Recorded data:

Lemma sorted_same_class {A} (s : list ((bool * pyval) * A)) x y :
  Sorted descends s → x ∈ s → y ∈ s → x.1.1 = false → y.1.1 = false →
  key_class_of x.1 = key_class_of y.1.
Proof.
  induction s as [|a s IH]; intros Hs Hx Hy Hfx Hfy; [by apply elem_of_nil in Hx|].
  apply elem_of_cons in Hx as [-> | Hx], Hy as [-> | Hy]; [done| | |].
  - apply sorted_tail_class in Hs; [|done]. rewrite Forall_forall in Hs.
    by destruct (Hs y Hy) as [_ ->].
  - apply sorted_tail_class in Hs; [|done]. rewrite Forall_forall in Hs.
    by destruct (Hs x Hx) as [_ ->].
  - apply Sorted_inv in Hs as [Hs _]. by apply IH.
Qed.

(** X3.  The sort returns only when all dated records agree on being naive or
    aware: one naive date next to an aware one anywhere in the list makes it
    raise. *)
Theorem sorted_dates_agree_in_awareness (l l' : list (gmap string pyval))
    (x y : gmap string pyval) (dx dy : datetime) :
  sort_projects l = Ok l' →
  x ∈ l → y ∈ l →
  x !! "last_activity_date" = Some (VDate dx) →
  y !! "last_activity_date" = Some (VDate dy) →
  aware dx = aware dy.
Proof.
  intros (sorted & -> & Hok & Hsorted & Hperm)%sort_projects_inv Hx Hy Hdx Hdy.
  rewrite <- Hperm in Hx, Hy.
  apply list_elem_of_fmap in Hx as (kx & -> & Hkx).
  apply list_elem_of_fmap in Hy as (ky & -> & Hky).
  rewrite Forall_forall in Hok.
  pose proof (Hok _ Hkx) as Hokx. pose proof (Hok _ Hky) as Hoky.
  unfold keyed_ok in Hokx, Hoky.
  rewrite (sort_key_dated _ _ Hdx) in Hokx. rewrite (sort_key_dated _ _ Hdy) in Hoky.
  injection Hokx as Hokx. injection Hoky as Hoky.
  pose proof (sorted_same_class sorted kx ky Hsorted Hkx Hky) as Hcls.
  rewrite <- Hokx, <- Hoky in Hcls. unfold key_class_of in Hcls. cbn in Hcls.
  specialize (Hcls eq_refl eq_refl). by destruct (aware dx), (aware dy).
Qed.

Lemma insert_desc_returns {A} (x : (bool * pyval) * A) l :
  (∀ y, y ∈ l → ∃ c, key_lt x.1 y.1 = Ok c) → ∃ r, insert_desc x l = Ok r.
Proof.
  induction l as [|y l IH]; intros Hcmp; [by eexists|]. cbn.
  destruct (Hcmp y) as [c ->]; [apply list_elem_of_here|]. cbn.
  destruct c; [|by eexists].
  destruct IH as [r ->]; [|by eexists].
  intros z Hz. by apply Hcmp, list_elem_of_further.
Qed.

Lemma sort_desc_returns {A} (l : list ((bool * pyval) * A)) :
  (∀ x y, x ∈ l → y ∈ l → ∃ c, key_lt x.1 y.1 = Ok c) → ∃ s, sort_desc l = Ok s.
Proof.
  induction l as [|x l IH]; intros Hcmp; [by eexists|]. cbn.
  destruct IH as [s Hs].
  { intros y z Hy Hz. by apply Hcmp; apply list_elem_of_further. }
  rewrite Hs. cbn. apply insert_desc_returns. intros y Hy.
  apply Hcmp; [apply list_elem_of_here|].
  apply list_elem_of_further. by rewrite <- (sort_desc_perm _ _ Hs).
Qed.

Lemma mapM_keyed_returns l :
  (∀ x, x ∈ l → is_Some (x !! "last_activity_date")) →
  ∃ keyed, mapM (M:=result) (λ x, k ← sort_key x; Ok (k, x)) l = Ok keyed.
Proof.
  induction l as [|x l IH]; intros Hkey; [by eexists|]. cbn.
  destruct (Hkey x) as [v Hv]; [apply list_elem_of_here|].
  assert (∃ k, sort_key x = Ok k) as [k ->].
  { unfold sort_key, getitem. rewrite Hv. by eexists. }
  cbn. destruct IH as [keyed ->]; [|by eexists].
  intros y Hy. by apply Hkey, list_elem_of_further.
Qed.

(** The keys of such records can all be compared. *)
Lemma keyed_comparable (keyed : list ((bool * pyval) * gmap string pyval)) (aw : bool) :
  Forall keyed_ok keyed →
  (∀ x, x ∈ keyed.*2 → x !! "last_activity_date" = Some VNone ∨
          ∃ d, x !! "last_activity_date" = Some (VDate d) ∧ aware d = aw) →
  ∀ x y, x ∈ keyed → y ∈ keyed → ∃ c, key_lt x.1 y.1 = Ok c.
Proof.
  rewrite Forall_forall. intros Hok Hl.
  assert (∀ k, k ∈ keyed →
            k.1 = (true, VDate datetime_min) ∨ ∃ d, k.1 = (false, VDate d) ∧ aware d = aw)
    as Hkeys.
  { intros k Hk. pose proof (Hok k Hk) as Hkk. unfold keyed_ok in Hkk.
    destruct (Hl k.2) as [Hn | (d & Hd & Hd')].
    - apply list_elem_of_fmap. by exists k.
    - left. eapply sort_key_undated_key; [done|]. by eapply sort_key_undated.
    - right. exists d. rewrite (sort_key_dated _ _ Hd) in Hkk. by injection Hkk. }
  intros x y Hx Hy.
  destruct (Hkeys x Hx) as [-> | (dx & -> & Hdx)],
           (Hkeys y Hy) as [-> | (dy & -> & Hdy)]; unfold key_lt; cbn;
    try by eexists.
  destruct (dt_eq dx dy); [by eexists|].
  unfold dt_lt. rewrite bool_decide_eq_true_2 by congruence. by eexists.
Qed.

(** X4.  The sort returns a list whenever every record holds a date or [None]
    under the key and the dates are all aware, or all naive. *)
Theorem sort_returns_for_comparable_dates (l : list (gmap string pyval)) (aw : bool) :
  (∀ x, x ∈ l → x !! "last_activity_date" = Some VNone ∨
                ∃ d, x !! "last_activity_date" = Some (VDate d) ∧ aware d = aw) →
  ∃ l', sort_projects l = Ok l'.
Proof.
  intros Hl. unfold sort_projects.
  destruct (mapM_keyed_returns l) as [keyed Hkeyed].
  { intros x Hx. destruct (Hl x Hx) as [-> | (d & -> & _)]; by eexists. }
  rewrite Hkeyed. cbn. apply mapM_keyed in Hkeyed as [<- Hok].
  destruct (sort_desc_returns keyed) as [s ->]; [|by eexists].
  by apply (keyed_comparable keyed aw).
Qed.

(** ** The report: header, remaining columns, highlighting, failures *)

Section report_lemmas.
Local Open Scope nat_scope.
(** X3.  The family-instances view fails fast: it raises only right
    after a request whose reply was not a usable page or held an element
    with null properties; that request is the last one it sends, and no
    warning is recorded. *)
Theorem family_view_fails_fast fuel (sf sf' : store family_instance) e :
  view_family_instances api token region group_id fuel sf = (sf', Raise e) ->
  warnings sf' = warnings sf ∧
  ∃ n, length (sent sf') = S n ∧ (length (sent sf) ≤ n)%nat ∧
       ∀ d, fetched (api n) = Some d ->
            Exists (fun el => properties el = Null) (page_results_of d).
Proof.
  intros Hview.
  destruct (view_family_instances_loops fuel sf sf' _ Hview) as [Hst Hout].
  split.
  - rewrite <- Hst.
    apply (for_each_keeps (family_page api token region group_id)
             (fun s => warnings s = warnings sf)); [|done].
    intros k c s Hs. by rewrite family_page_warnings.
  - destruct (for_each _ _ sf) as [s1 o] eqn:Hrun. cbn in Hst, Hout. subst s1 o.
    apply (for_each_raise (family_page api token region group_id)
             (fun s => length (sent sf) ≤ length (sent s))%nat
             (fun s' => ∃ n, length (sent s') = S n ∧ (length (sent sf) ≤ n)%nat ∧
                ∀ d, fetched (api n) = Some d ->
                     Exists (fun el => properties el = Null) (page_results_of d)))
      in Hrun; [done| | |done].
    + intros k c s Hs. rewrite family_page_sent, length_app. cbn. lia.
    + intros k c s s' e' Hs Hraise.
      destruct (family_page_raise _ _ _ _ _ Hraise) as [Hlen Hbad].
      exists (length (sent s)). done.
Qed.

(** X4.  In the table of the family-instances view every row names one
    of the six categories queried, and its family name and type name
    are never empty. *)
Theorem family_rows_are_filled fuel (sf sf' : store family_instance) rows :
  items sf = [] ->
  view_family_instances api token region group_id fuel sf =
    (sf', Ret (InstanceRows rows)) ->
  Forall (fun row => row.1.1.1 ∈ family_categories ∧
                     row.1.1.2 ≠ "" ∧ row.1.2 ≠ "") rows.
Proof.
  intros Hempty Hview.
  destruct (view_family_instances_loops fuel sf sf' _ Hview) as [Hst [Hret Htable]].
  destruct (for_each _ _ sf) as [s1 o] eqn:Hrun. cbn in Hst, Hret. subst s1 o.
  destruct (for_each_trace_ret api family_element
              (page_request FamilyInstances token region group_id)
              (family_page api token region group_id)
              (family_page_sent api token region group_id)
              (family_page_items api token region group_id)
              (family_page_ret api token region group_id)
              fuel family_categories sf sf' Hrun)
    as (passes & Hk & [_ Hitems] & _).
  rewrite Hempty in Hitems. cbn in Hitems.
  assert (Hall : Forall (fun i => fi_category i ∈ family_categories ∧
                                  fi_family_name i ≠ "" ∧ fi_type_name i ≠ "")
                   (items sf')).
  { rewrite Hitems. apply Forall_forall. intros x Hx.
    apply elem_of_trace_items in Hx as (i & k & Hi & Hx).
    apply list_lookup_fmap_Some in Hi as (p & -> & Hp).
    unfold page_items in Hx.
    destruct (fetched _) as [d|]; [|by apply elem_of_nil in Hx].
    apply elem_of_collect in Hx as (el & xs & _ & Heff & Hx).
    destruct (family_effect_filled _ _ _ _ Heff Hx) as (Hcat & ? & ?).
    split; [|done]. rewrite Hcat. apply (Forall_lookup_1 _ _ _ _ Hk Hp). }
  destruct (items sf') as [|i l]; [done|].
  injection Htable as ->.
  apply Forall_forall. intros row Hrow.
  change (row ∈ (fun i => (fi_category i, fi_family_name i, fi_type_name i,
                           fi_element_name i)) <$> (i :: l)) in Hrow.
  apply list_elem_of_fmap in Hrow as (x & -> & Hx).
  rewrite Forall_forall in Hall. exact (Hall x Hx).
Qed.

(** X5.  The family-instances view returns its "no instances" message
    table exactly when none of the pages it fetched held an element. *)
Theorem family_view_empty_message fuel (sf sf' : store family_instance) table :
  items sf = [] ->
  view_family_instances api token region group_id fuel sf = (sf', Ret table) ->
  (table = NoInstancesFound <->
   ∀ n, (length (sent sf) ≤ n < length (sent sf'))%nat -> page_elements (api n) = []).
Proof.
  intros Hempty Hview.
  destruct (view_family_instances_loops fuel sf sf' _ Hview) as [Hst [Hret Htable]].
  destruct (for_each _ _ sf) as [s1 o] eqn:Hrun. cbn in Hst, Hret. subst s1 o.
  destruct (for_each_trace_ret api family_element
              (page_request FamilyInstances token region group_id)
              (family_page api token region group_id)
              (family_page_sent api token region group_id)
              (family_page_items api token region group_id)
              (family_page_ret api token region group_id)
              fuel family_categories sf sf' Hrun)
    as (passes & Hk & [Hsent Hitems] & Hcomplete).
  rewrite Hempty in Hitems. cbn in Hitems.
  pose proof (family_trace_elements api _ _ Hcomplete) as Hf2.
  assert (Hnil : items sf' = [] <-> trace_elements api (length (sent sf)) passes.*1 = []).
  { rewrite Hitems. split; intros Hn; rewrite Hn in Hf2.
    - by apply Forall2_nil_inv_r in Hf2.
    - by apply Forall2_nil_inv_l in Hf2. }
  assert (Htab : table = NoInstancesFound <-> items sf' = []).
  { rewrite Htable. by destruct (items sf'). }
  rewrite Htab, Hnil, trace_elements_nil, Hsent, length_app, !length_fmap.
  split.
  - intros Hall n [Hlo Hhi].
    replace n with (length (sent sf) + (n - length (sent sf)))%nat by lia.
    apply Hall. lia.
  - intros Hall i Hi. apply Hall. lia.
Qed.

End FamilyView.

(** ** The colored view as a whole *)

Lemma family_collect_complete category els :
  Forall (fun e => properties e ≠ Null) els ->
  (collect (family_element category) els).2 = true.
Proof.
  induction 1 as [|e els He _ IH]; [done|]. cbn.
  destruct (element_effect _ e) as [xs|] eqn:Heff; [done|].
  by apply family_effect_none in Heff.
Qed.

Section ColoredView.
Variable api : nat -> reply elements_data.
Variables token region group_id : string.

Lemma colored_page_warning row cursor_ (s : store highlight) :
  warnings (colored_page api token region group_id row cursor_ s).1 = warnings s ∨
  ∃ e, warnings (colored_page api token region group_id row cursor_ s).1 =
         warnings s ++ [(row_category row, e)] ∧
       (colored_page api token region group_id row cursor_ s).2 = Ret Break.
Proof.
  destruct (fetched (api (length (sent s)))) as [d|] eqn:Hd.
  - rewrite (colored_page_fetched _ _ _ _ _ _ _ _ Hd). cbn.
    destruct (collect _ _).2; [by left|right]. by exists AttributeError.
  - destruct (colored_page_failed api token region group_id row cursor_ s Hd)
      as [e ->]. right. by exists e.
Qed.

- _EXERCISE AIM_
Find every line above that contains the word "Hperm", and return each one.

- _ANSWER BELOW_
  intros (sorted & -> & Hok & Hsorted & Hperm)%sort_projects_inv Hx Hy Hdx Hdy.
  rewrite <- Hperm in Hx, Hy.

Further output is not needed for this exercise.